In fact, very little in this world is concrete. None of the characters lead satisfying lives. Rena finds little to do besides obsessively clean the house, and when she does leave, it is to accompany her husband to one of his press conferences. Once, she drives around the town aimlessly until she ends up in the middle of a movie theater filled with screaming children watching an animated film.

Gravely's life is equally depressing. When not living in the past, he tries to come up with a sentence to engrave into the soon-to-be-erected statue of himself. He constantly eats and drinks and forms more of an attachment to a pack of Juicy Fruit than his wife. At times, Gravely's humanity and very existence seems questionable--he is a decaying mess who spits blood and is infertile.

Even the minor characters, from Gravely's secretary to the field's chief groundskeeper, are dissatisfied with life. The secretary cheats on her husband with Gravely, and the groundskeeper is an alcoholic. The townspeople who harass Gravely must have pathetic lives or they would not be calling the coach in the middle of the night solely to insult his wife.

These patterns lend an empty, dissatisfied feel to the book. We are in the middle of a decayed, small world in which a housewife dances alone in an empty living room, and an aging, cancer-ridden football coach stands on a bench in the rain and pleads for support to a vacant, deaf street.

THE book's tone is reminiscent of Kurt Vonnegut. Vonnegut's novels never fasten down on a specific moment in time and progress from there. Some of his more memorable characters are the couple on airplane in Cat's Cradle, who boast that they are Hoosiers.

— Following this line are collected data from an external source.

(** * Markdown table utilities: column reorder, row reversal, split by year

    A shallow embedding of [reorder_columns.py], [reverse_table.py] and
    [split_by_year.py], and the properties of their table-processing logic.

    Python text is a sequence of Unicode code points, so a [str] is a list
    of code points ([N]); byte strings never occur in these scripts.  Files
    are a finite map from paths to their text. *)

From Stdlib Require Import ZArith NArith List String Ascii Lia.
From Stdlib Require Import Sorting.Permutation Sorting.Sorted.
From stdpp Require Import base option list gmap.

Local Open Scope N_scope.

(** ** The Python runtime operations the scripts use *)

Module Py.

(** A code point, and Python's [str]. *)
Definition char := N.
Definition str := list N.

(** An ASCII literal of the source, as a [str]. *)
Definition lit (s : string) : str :=
  List.map N_of_ascii (list_ascii_of_string s).

Definition PIPE : char := 124.      (* '|' *)
Definition NL : char := 10.         (* '\n' *)
Definition CR : char := 13.         (* '\r' *)
Definition COMMA : char := 44.      (* ',' *)
Definition SPACE : char := 32.      (* ' ' *)
Definition ARROW : char := 8594.    (* U+2192, the range arrow of date cells *)

(** [str.isspace] on one code point: the code points [str.strip()] and
    [str.split()] treat as whitespace. *)
Definition isspace (c : char) : bool :=
  ((9 <=? c) && (c <=? 13)) || ((28 <=? c) && (c <=? 32))
  || (c =? 133) || (c =? 160) || (c =? 5760)
  || ((8192 <=? c) && (c <=? 8202))
  || (c =? 8232) || (c =? 8233) || (c =? 8239) || (c =? 8287)
  || (c =? 12288).

Fixpoint dropwhile (p : char -> bool) (s : str) : str :=
  match s with
  | [] => []
  | c :: s' => if p c then dropwhile p s' else s
  end.

Definition lstrip (s : str) : str := dropwhile isspace s.
Definition rstrip (s : str) : str := rev (dropwhile isspace (rev s)).
(** [s.strip()] *)
Definition strip (s : str) : str := rstrip (lstrip s).

Definition mem_char (c : char) (cs : str) : bool := existsb (N.eqb c) cs.
(** [s.rstrip(chars)] *)
Definition rstrip_chars (chars s : str) : str :=
  rev (dropwhile (fun c => mem_char c chars) (rev s)).

(** The truth value of a [str] in a condition: it is not empty. *)
Definition truthy (s : str) : bool :=
  match s with [] => false | _ => true end.

(** [s.startswith(p)] *)
Fixpoint startswith (p s : str) : bool :=
  match p, s with
  | [], _ => true
  | _ :: _, [] => false
  | a :: p', b :: s' => (a =? b) && startswith p' s'
  end.

(** [s.endswith(p)] *)
Definition endswith (p s : str) : bool := startswith (rev p) (rev s).

(** [sub in s] *)
Fixpoint contains (sub s : str) : bool :=
  startswith sub s ||
  match s with
  | [] => false
  | _ :: s' => contains sub s'
  end.

(** [s.split(c)] for a separator of one code point, which is every
    separator these scripts split on ('|', the arrow, '\n'). *)
Fixpoint split (c : char) (s : str) : list str :=
  match s with
  | [] => [[]]
  | x :: s' =>
      if x =? c then [] :: split c s'
      else match split c s' with
           | h :: t => (x :: h) :: t
           | [] => [[x]]
           end
  end.

(** [sep.join(parts)] *)
Fixpoint join (sep : str) (parts : list str) : str :=
  match parts with
  | [] => []
  | [p] => p
  | p :: ps => p ++ sep ++ join sep ps
  end.
(** C10: form fields that are absent are replaced by defaults and the save
    goes ahead: for a request with a named, non-empty [video] part,
    [upload_video] is [save_video] called with [session_id], [question_number]
    and [question_text] read from the form, an absent one being ["unknown"],
    ["1"] and [""] respectively, followed by the translation of its result. *)
Theorem upload_missing_fields_defaulted (BASE_DIR : ppath) (req : request)
    (video_file : FileStorage) (w : world) :
  files req !! "video" = Some video_file →
  filename video_file ≠ "" →
  stream video_file ≠ [] →
  ∃ result w',
    save_video (storage BASE_DIR) (stream video_file)
      (match form req !! "session_id" with Some s => s | None => "unknown" end)
      (PyStr (match form req !! "question_number" with Some s => s | None => "1" end))
      (match form req !! "question_text" with Some s => s | None => "" end)
      w = (inr result, w')
    ∧ upload_video BASE_DIR req w = (inr (upload_response result), w').
Proof.
  intros Hfile Hname Hdata.
  unfold upload_video, try_except, bind. rewrite Hfile.
  destruct (String.eqb_spec (filename video_file) "") as [Heq | _]; [contradiction |].
  destruct (stream video_file) as [| b data] eqn:Hstream; [contradiction |].
  cbn [length Nat.eqb].
  destruct (form req !! "session_id") as [sid |],
           (form req !! "question_number") as [qn |],
           (form req !! "question_text") as [text |]; cbn [default from_option id];
    match goal with
    | |- context [save_video ?s ?d ?i ?q ?t w] =>
        destruct (save_video_returns s d i q t w) as (r & w' & Hrun)
    end; exists r, w'; rewrite Hrun; split; reflexivity.
Qed.

Lemma upload_missing_fields_defaulted_witness :
  let req := mk_request {[ "video" := mk_file "answer.webm" Sample.two_bytes ]} ∅ in
  ∃ result w',
    save_video Sample.store Sample.two_bytes "unknown" (PyStr "1") ""
      Sample.empty_world = (inr result, w')
    ∧ upload_video Sample.base_dir req Sample.empty_world
      = (inr (upload_response result), w').
Proof.
  intros req.
  apply (upload_missing_fields_defaulted Sample.base_dir req
           (mk_file "answer.webm" Sample.two_bytes)).
  - reflexivity.
  - discriminate.
  - discriminate.
Defined.

(** ** Looking a session up *)

(** C4: [get_session_info] consults only the folder of the current date: if
    [<root>/<today>/<session_id>] names nothing, the answer is the failure
    result with the error "session not found", whatever else the tree holds
    (folders of that session under other dates included). *)
Theorem get_session_info_only_today (self : LocalVideoStorage) (session_id : string)
    (w : world) :
  Posix.path_exists w
    (base_path self </> strftime_Ymd (clock w (ticks w)) </> session_id) = false →
  get_session_info self session_id w
  = (inr (SessionFailed (Text session_not_found)), tick w).
Proof.
  intros Habsent.
  unfold get_session_info, try_except, get_session_info_try, bind, now, Path.exists_.
  change (Posix.path_exists (tick w) ?p) with (Posix.path_exists w p).
  rewrite Habsent. reflexivity.
Qed.

Lemma get_session_info_only_today_witness :
  Posix.path_is_dir Sample.next_day_world (Sample.root </> "2024-05-31" </> "sess-A") = true
  ∧ get_session_info Sample.store "sess-A" Sample.next_day_world
    = (inr (SessionFailed (Text session_not_found)), tick Sample.next_day_world).
Proof.
  split.
  - vm_compute. reflexivity.
  - apply (get_session_info_only_today Sample.store "sess-A" Sample.next_day_world).
    vm_compute. reflexivity.
Defined.

(** ** Facts about strings and names *)

Module StrFacts.

Lemma append_cons c r s : String c r +:+ s = String c (r +:+ s).
Proof. reflexivity. Qed.

Lemma length_append a b :
  String.length (a +:+ b) = String.length a + String.length b.
Proof. induction a as [| c a IH]; [reflexivity |]. rewrite append_cons. cbn. by rewrite IH. Qed.

Lemma append_inj_r s x y : x +:+ s = y +:+ s → x = y.
Proof.
  revert y. induction x as [| c x IH]; intros [| d y] Heq.
  - reflexivity.
  - apply (f_equal String.length) in Heq.
    rewrite !length_append in Heq. cbn in Heq. lia.
  - apply (f_equal String.length) in Heq.
    rewrite !length_append in Heq. cbn in Heq. lia.
  - rewrite !append_cons in Heq. injection Heq as -> Heq. f_equal. by apply IH.
Qed.

Lemma all_append f a b : Str.all f (a +:+ b) = Str.all f a && Str.all f b.
Proof.
  induction a as [| c a IH]; [reflexivity |].
  rewrite append_cons. cbn. rewrite IH. by rewrite andb_assoc.
Qed.

Lemma all_weaken (f g : ascii -> bool) s :
  (∀ c, f c = true → g c = true) → Str.all f s = true → Str.all g s = true.
Proof.
  intros Hfg. induction s as [| c s IH]; [done |]. cbn.
  intros [Hc Hs]%andb_true_iff. rewrite (Hfg c Hc). by apply IH.
Qed.

Lemma all_has_char f c s :
  f c = false → Str.all f s = true → Str.has_char c s = false.
Proof.
  intros Hc. induction s as [| d s IH]; [done |]. cbn.
  intros [Hd Hs]%andb_true_iff. rewrite (IH Hs), orb_false_r.
  destruct (Ascii.eqb_spec d c) as [-> |]; [congruence | done].
Qed.

Lemma has_char_append c a b :
  Str.has_char c (a +:+ b) = Str.has_char c a || Str.has_char c b.
Proof.
  induction a as [| d a IH]; [reflexivity |].
  rewrite append_cons. cbn. rewrite IH. by rewrite orb_assoc.
Qed.

Lemma split_no_slash s : Str.has_char Str.slash s = false → Str.split s = [s].
Proof.
  induction s as [| c s IH]; [done |]. cbn.
  intros [Hc Hs]%orb_false_iff. rewrite Hc, (IH Hs). reflexivity.
Qed.

(** Decimal digits, and the dash of dates, times and negative numbers. *)
Definition digit_or_dash (c : ascii) : bool :=
  let n := nat_of_ascii c in ((48 <=? n) && (n <=? 57)) || (n =? 45).

Lemma all_of_uint u : Str.all digit_or_dash (NilEmpty.string_of_uint u) = true.
Proof. induction u; cbn; auto. Qed.

Lemma all_of_nat n : Str.all digit_or_dash (Str.of_nat n) = true.
Proof. apply all_of_uint. Qed.

Lemma all_of_Z z : Str.all digit_or_dash (Str.of_Z z) = true.
Proof.
  unfold Str.of_Z, NilZero.string_of_int.
  destruct (Z.to_int z) as [u | u]; unfold NilZero.string_of_uint;
    destruct u; cbn; rewrite ?all_of_uint; reflexivity.
Qed.

Lemma all_repeat_zero n : Str.all digit_or_dash (Str.repeat "0"%char n) = true.
Proof. induction n; cbn; auto. Qed.

Lemma all_zpad w n : Str.all digit_or_dash (Str.zpad w n) = true.
Proof.
  unfold Str.zpad. by rewrite all_append, all_repeat_zero, all_of_nat.
Qed.

Lemma all_strftime_HMS t : Str.all digit_or_dash (strftime_HMS t) = true.
Proof.
  unfold strftime_HMS. by rewrite !all_append, !all_zpad.
Qed.

End StrFacts.

Module NameFacts.
Import StrFacts.

(** The characters a literal accepted by [int()] is made of. *)
Definition int_char (c : ascii) : bool :=
  Py.is_space c || digit_or_dash c || Ascii.eqb c "+"%char || Ascii.eqb c "_"%char.

Lemma digit_val_char c d : Py.digit_val c = Some d → int_char c = true.
Proof.
  unfold Py.digit_val, int_char, digit_or_dash.
  destruct ((48 <=? nat_of_ascii c) && (nat_of_ascii c <=? 57)); [| done].
  intros _. by rewrite orb_true_r.
Qed.

Lemma space_char c : Py.is_space c = true → int_char c = true.
Proof. unfold int_char. by intros ->. Qed.

Lemma all_space_chars s : Py.all_space s = true → Str.all int_char s = true.
Proof.
  induction s as [| c s IH]; [done |]. cbn.
  intros [Hc Hs]%andb_true_iff. by rewrite (space_char c Hc), IH.
Qed.

Lemma int_digits_chars s acc v :
  Py.int_digits s acc = Some v → Str.all int_char s = true.
Proof.
  revert acc. induction s as [| c r IH]; intros acc; [done |].
  cbn [Py.int_digits Str.all].
  destruct (Py.digit_val c) as [d |] eqn:Hd.
  - intros Hr. by rewrite (digit_val_char c d Hd), (IH _ Hr).
  - destruct (Ascii.eqb_spec c "_"%char) as [-> | Hne].
    + destruct r as [| c2 r2]; [done |].
      destruct (Py.digit_val c2) as [d |] eqn:Hd2; [| done].
      intros Hr. apply (IH acc). cbn [Py.int_digits]. by rewrite Hd2.
    + destruct (Py.is_space c) eqn:Hsp; [| done]. cbn [andb].
      destruct (Py.all_space r) eqn:Hall; [| done].
      intros _. by rewrite (space_char c Hsp), (all_space_chars r Hall).
Qed.

Lemma lstrip_chars s :
  Str.all int_char (Py.lstrip s) = true → Str.all int_char s = true.
Proof.
  induction s as [| c s IH]; [done |]. cbn [Py.lstrip].
  destruct (Py.is_space c) eqn:Hsp; [| done].
  intros Hs. cbn. by rewrite (space_char c Hsp), IH.
Qed.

Natural, comfortable feelings of closeness are never present in these novels, whose characters find satisfaction only in artificial, relatively cold institutions.

But Vonnegut is also known for his wit and ability to create bizarre characters by finding the irony in everyday life. Bradley, too, has this ability, and takes advantage of it to inject his novel with a sharp wit and satire.

For instance, Gravely is the very parody of the football coach most of us see on television every Saturday, berating his players and gnawing on an age-old cigar butt. But Gravely turns this stereotype into a source of humor--for a while he walks around campus with the help of a cane, which he doesn't need but thinks makes him seem more distinguished and almighty.

Bradley's wit spares no one, not even the sculptor who is to create the statue of the coach. Oni Welby-White is a strange figure who hangs hundreds of pictures of the coach in his decaying hotel suite and spends most of his time crafting statues of Christ and Mary.

The dark humor and feeling of emotional, distinctly Southern, emptiness and dissatisfaction are the strong points of The Best There Ever Was. Unfortunately, the novel is chiefly about these feelings and not about novelistic progress. Bradley does not take us anywhere. We are left lingering in Gravely's depressing town. It is more an aimless series of incidents, each of which emits these tones.

The book does not know what it wants to be--is it a football book, a picture of a small Southern town, or something else? Clearly, it is possible to review The Best There Ever Was without mentioning much about football. It seems as if Bradley simply thought the sports setting would be catchy. Instead, it leaves us feeling confused and in a state of limbo, much like the feelings which Bradley's townspeople experience every day.